Martin and his brother were both among the victims of gunfire as bar closed at 2 AM Sunday and crowds flooded into the streets.

Johntaya Alexandr, 21; Melinda Davis 57; Yamile Martinez -Andrade 21. The three men killed were Sergio Harris, 38; Joshua Hoye-Lucchesi, 32; and De’vazia Turner, 29.

Apart from the Martin brothers and their two children, 10 others were also injured. Two people were still in hospital with gunshot wounds.

Smiley Martin will be charged with possessing a firearm by an unprohibited person as well as possession of a weapon. He remained hospitalized and it wasn’t clear if he had an attorney who could speak for him.

His brother, Dandrae Martin, 26, was arrested as a “related suspect” and appeared briefly Tuesday in Sacramento Superior Court on a charge of being a convict carrying a loaded gun.

His attorney stated that he did not plead guilty and would continue to wait for more severe charges to determine whether to release him.

Both of the men have criminal records. Smiley Martin was freed in February, having served about half of the 10-year term for beating his girlfriend. He was denied parole last year after prosecutors said he “clearly has little regard for human life,” documents show.

Darrell Steinberg, Sacramento mayor, questioned the reason the brothers were out on the streets.

“Those questions need to be answered and they will be answered over the days ahead,” Steinberg said.

The weapon charge was filed Tuesday against a 31 year-old male who was seen to be carrying a firearm shortly after the shooting. Police said they don’t believe his gun was used in the shooting.

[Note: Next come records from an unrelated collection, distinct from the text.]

Definition outcome (w : World num) (q : nat) : Outcome num :=
  match promises w !! q with
  | None => NoPromise
  | Some Pending => StillPending
  | Some (Fulfilled l) =>
      match heap w !! l with
      | Some st => Delivered st
      | None => NoPromise
      end
  | Some (Rejected err) => Failed err
  end.

(** The events of one query that ends normally. *)
Definition query_ok (i q : nat) (lines : list string) (clock : num) : list (Event num) :=
  Call i q :: map (fun l => Emit i q (EvLine l)) lines ++ [Emit i q (EvClose clock)].

End Runtime.

(** ** Events, by the query and the instance they belong to *)

(** The event starts query [q] (creates its promise). *)
Definition starts {num : Type} (q : nat) (e : Event num) : bool :=
  match e with
  | Call _ q' => bool_decide (q' = q)
  | Emit _ _ _ => false
  end.

(** The event makes a handler of query [q] call [resolve] or [reject]. *)
Definition settles {num : Type} (q : nat) (e : Event num) : bool :=
  match e with
  | Emit _ q' (EvError _) | Emit _ q' (EvClose _) => bool_decide (q' = q)
  | _ => false
  end.

(** The event runs code of instance [a]. *)
Definition on_instance {num : Type} (a : nat) (e : Event num) : bool :=
  match e with
  | Call i _ | Emit i _ _ => bool_decide (i = a)
  end.

(** The event belongs to query [q]. *)
Definition of_query {num : Type} (q : nat) (e : Event num) : bool :=
  match e with
  | Call _ q' | Emit _ q' _ => bool_decide (q' = q)
  end.

(** ** The ETA estimate as section 4.3 words it *)

Section EtaSpec.
Context {num : Type} {N : JSNumber num}.
Variable RU : ReaderUtil num.

(** Successive differences between consecutive points: n-1 intervals for n
    points. *)
Fixpoint successive_differences (points : list num) : list num :=
  match points with
  | a :: (b :: _) as rest => nsub b a :: successive_differences rest
  | _ => []
  end.

(** The arithmetic mean: the sum, taken from 0 in list order, over the
    count. *)
Definition arithmetic_mean (xs : list num) : num :=
  ndiv (fold_left nadd xs (nlit 0)) (nlit (Z.of_nat (length xs))).

(** The timestamps of the estimator lines: characters 1..9 of each line,
    resolved by [getDateFromTime]. *)
Definition estimator_points (st : StatusRecord num) : list num :=
  map (fun est => getDateFromTime RU (String.substring 1 8 est)) (etaEstimators st).

(** [(avg * (numChapters - n) - elapsed) / 1000]. *)
Definition remaining_seconds (now : num) (st : StatusRecord num) : num :=
  let n := length (etaEstimators st) in
  let points := estimator_points st in
  let avg := arithmetic_mean (successive_differences points) in
  let elapsed := nsub now (List.last points NaN) in
  ndiv (nsub (nmul avg (nsub (numChapters st) (nlit (Z.of_nat n)))) elapsed)
       (nlit 1000).

(** The final record is in one of the two phases in which an ETA is
    extrapolated. *)
Definition ripping_phase (st : StatusRecord num) : Prop :=
  statusText st = RIPPING_ENCODING \/ statusText st = RIPPING_SUB_SCAN.

End EtaSpec.

(** ** Lines and records, as the claims classify them *)

Section LinePredicates.
Context {num : Type} {N : JSNumber num}.
Variable HB : HBStatus.
Variable RU : ReaderUtil num.

(** The classifier's verdict for the line is the status carried over from
    the previous line. *)
Definition carried_over (st : StatusRecord num) (line : string) : Prop :=
  lineToStatus RU line (statusText st) = statusText st.

(** The line matches neither indicator pattern. *)
Definition no_indicator (line : string) : Prop :=
  TITLE_NUMBER HB line = false /\ CHAPTER_PROGRESS HB line = false.

(** Folding the line runs [clearStats]: a scan verdict, or the
    encode-started marker under the verdict RIPPING. *)
Definition resets (st : StatusRecord num) (line : string) : bool :=
  match lineToStatus RU line (statusText st) with
  | SCANNING | SCAN_COMPLETE => true
  | RIPPING => lineContains RU line (ENCODE_STARTED HB)
  | _ => false
  end.

(** What [resolveStatus] leaves behind, by the status it wrote. *)
Definition settled (st : StatusRecord num) : Prop :=
  match statusText st with
  | SCANNING | SCAN_COMPLETE => st = set_statusText (statusText st) (clearStats st)
  | RIPPING_SUB_SCAN | RIPPING_ENCODING => eta st = "~"%string
  | RIPPING | QUEUE_COMPLETE => True
  end.

End LinePredicates.

(** ** Two worlds that agree on one query *)

Section Agreement.
Context {num : Type}.
(** The instance and the query under observation. *)
Variables a q : nat.

(** Every [this.status] points into the heap. *)
Definition valid (w : World num) : Prop :=
  forall j l, this_status w !! j = Some l -> l < length (heap w).

(** The promise of [q] in two worlds, read relative to the objects [l] and
    [l'] that [this.status] of [a] points to in each. *)
Definition same_promise (l l' : nat) (p p' : option PromiseState) : Prop :=
  match p, p' with
  | None, None => True
  | Some Pending, Some Pending => True
  | Some (Rejected e), Some (Rejected e') => e = e'
  | Some (Fulfilled m), Some (Fulfilled m') => m = l /\ m' = l'
  | _, _ => False
  end.

(** [w] is the world of the interleaved run, [w'] the world in which only
    the events of [q] have happened: the status object of [a] has the same
    content in both, no other instance points to it, and the promise of [q]
    is in the same state. *)
Definition alone_like (w w' : World num) : Prop :=
  valid w /\
  match this_status w !! a, this_status w' !! a with
  | None, None => promises w !! q = None /\ promises w' !! q = None
  | Some l, Some l' =>
      heap w !! l = heap w' !! l' /\
      (forall j, j <> a -> this_status w !! j <> Some l) /\
      same_promise l l' (promises w !! q) (promises w' !! q)
  | _, _ => False
  end.

End Agreement.

(** ** Instances for running the code on concrete logs *)

Module Exact.

(** Numbers as exact rationals in lowest terms; [None] stands for the
    values that are not finite.  On integers below 2^53, and on quotients
    that are such integers, these operations return what the IEEE-754
    operations return. *)
Definition qnum : Type := option Q.

Definition qlift2 (f : Q -> Q -> Q) (a b : qnum) : qnum :=
  match a, b with
  | Some x, Some y => Some (Qred (f x y))
  | _, _ => None
  end.

Definition qquot (a b : qnum) : qnum :=
  match a, b with
  | Some x, Some y => if Qeq_bool y 0 then None else Some (Qred (Qdiv x y))
  | _, _ => None
  end.

Definition digit_value (c : ascii) : option Z :=
  let n := nat_of_ascii c in
  if (48 <=? n) && (n <=? 57) then Some (Z.of_nat (n - 48)) else None.

Fixpoint digits_value (acc : Z) (s : string) : option Z :=
  match s with
  | EmptyString => Some acc
  | String c s' =>
      match digit_value c with
      | Some d => digits_value (10 * acc + d)%Z s'
      | None => None
      end
  end.

(** [Number(s)] on the strings the examples need: the empty string is 0, a
    run of decimal digits is its value, anything else is not a number. *)
Definition number_of_string (s : string) : qnum :=
  match digits_value 0 (js_trim s) with
  | Some z => Some (inject_Z z)
  | None => None
  end.

#[global] Instance qnum_JSNumber : JSNumber qnum := {|
  nlit := fun z => Some (inject_Z z);
  nadd := qlift2 Qplus;
  nsub := qlift2 Qminus;
  nmul := qlift2 Qmult;
  ndiv := qquot;
  NaN := None;
  Number_ := number_of_string
|}.

End Exact.

Module Sample.
Import Exact.

Definition contains (needle hay : string) : bool :=
  match String.index 0 needle hay with
  | Some _ => true
  | None => false
  end.

(** Modelled from the spec: [HBStatus.js] is not among the sources.  Section
    4.2 names an encode-started marker, a chapter-count indicator and a
    chapter-progress indicator without giving their text; the texts below
    are stand-ins used by the examples only, and every theorem about
    [LogReader] is stated for an arbitrary table. *)
Definition hbStatus : HBStatus := {|
  ENCODE_STARTED := "Starting encode";
  REVERSE_STATUS_LOOKUP := fun s =>
    match s with
    | SCANNING => "Scanning"
    | SCAN_COMPLETE => "Scan complete"
    | RIPPING => "Ripping"
    | RIPPING_SUB_SCAN => "Ripping (subtitle scan)"
    | RIPPING_ENCODING => "Ripping (encoding)"
    | QUEUE_COMPLETE => "Queue complete"
    end%string;
  TITLE_NUMBER := contains "chapters: 1 to ";
  CHAPTER_PROGRESS := contains "finished chapter"
|}.

Definition two_digits (s : string) : option Z :=
  match s with
  | String a (String b EmptyString) =>
      match digit_value a, digit_value b with
      | Some x, Some y => Some (10 * x + y)%Z
      | _, _ => None
      end
  | _ => None
  end.

(** Milliseconds of the wall-clock time [hh:mm:ss] within the day. *)
Definition dateFromTime (t : string) : qnum :=
  match two_digits (js_slice t 0 (Some 2%Z)), js_slice t 2 (Some 3%Z),
        two_digits (js_slice t 3 (Some 5%Z)), js_slice t 5 (Some 6%Z),
        two_digits (js_slice t 6 None) with
  | Some h, ":"%string, Some m, ":"%string, Some s =>
      Some (inject_Z (((h * 60 + m) * 60 + s) * 1000))
  | _, _, _, _, _ => None
  end.

Definition pad2 (z : Z) : string :=
  let s := DecimalString.NilZero.string_of_uint (N.to_uint (Z.to_N z)) in
  if (z <? 10)%Z then String "0" s else s.

Definition formatSeconds (t : qnum) : string :=
  match t with
  | None => "NaN:NaN:NaN"
  | Some q =>
      let z := Qfloor q in
      let a := Z.abs z in
      let body :=
        (pad2 (a / 3600) ++ ":" ++ pad2 ((a / 60) mod 60) ++ ":" ++ pad2 (a mod 60))%string in
      if (z <? 0)%Z then String "-" body else body
  end.

(** Modelled from the spec: [ReaderUtil.js] is not among the sources.
    Section 2 describes the classifier as a pure function of the line and
    the previous status, and the source's own comment says that the status
    is by default what it was on the last line; section 3 gives the ETA the
    shape [00:00:00].  The marker texts are stand-ins used by the examples
    only, and every theorem about [LogReader] is stated for an arbitrary
    [ReaderUtil]. *)
Definition readerUtil : ReaderUtil qnum := {|
  lineToStatus := fun line prev =>
    if contains "Scanning title" line then SCANNING
    else if contains "scan complete" line then SCAN_COMPLETE
    else if contains "Starting encode" line then RIPPING
    else if contains "subtitle scan pass" line then RIPPING_SUB_SCAN
    else if contains "encoding pass" line then RIPPING_ENCODING
    else if contains "Queue complete" line then QUEUE_COMPLETE
    else prev;
  lineContains := fun line s => contains s line;
  getEncodeName := fun line =>
    match String.index 0 "Starting encode: " line with
    | Some k => js_slice line (Z.of_nat k + 17) None
    | None => ""%string
    end;
  getDateFromTime := dateFromTime;
  secondsToFormattedTime := formatSeconds
|}.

This is the correct version. Smiley Martin spent only half of his 10-year sentence in prison. It was not nearly two years.


Melley reported in Los Angeles. This report was contributed by Stefanie Dzio and Christopher Weber of the Associated Press in Los Angeles, Don Thompson, Michael Balsamo in Washington, Michael Balsamo at Sacramento, Michael Balsamo at Washington, Michael Balsamo at Washington, Jacques Billeaud, Phoenix, Rhonda Shafner, News Researcher, New York City.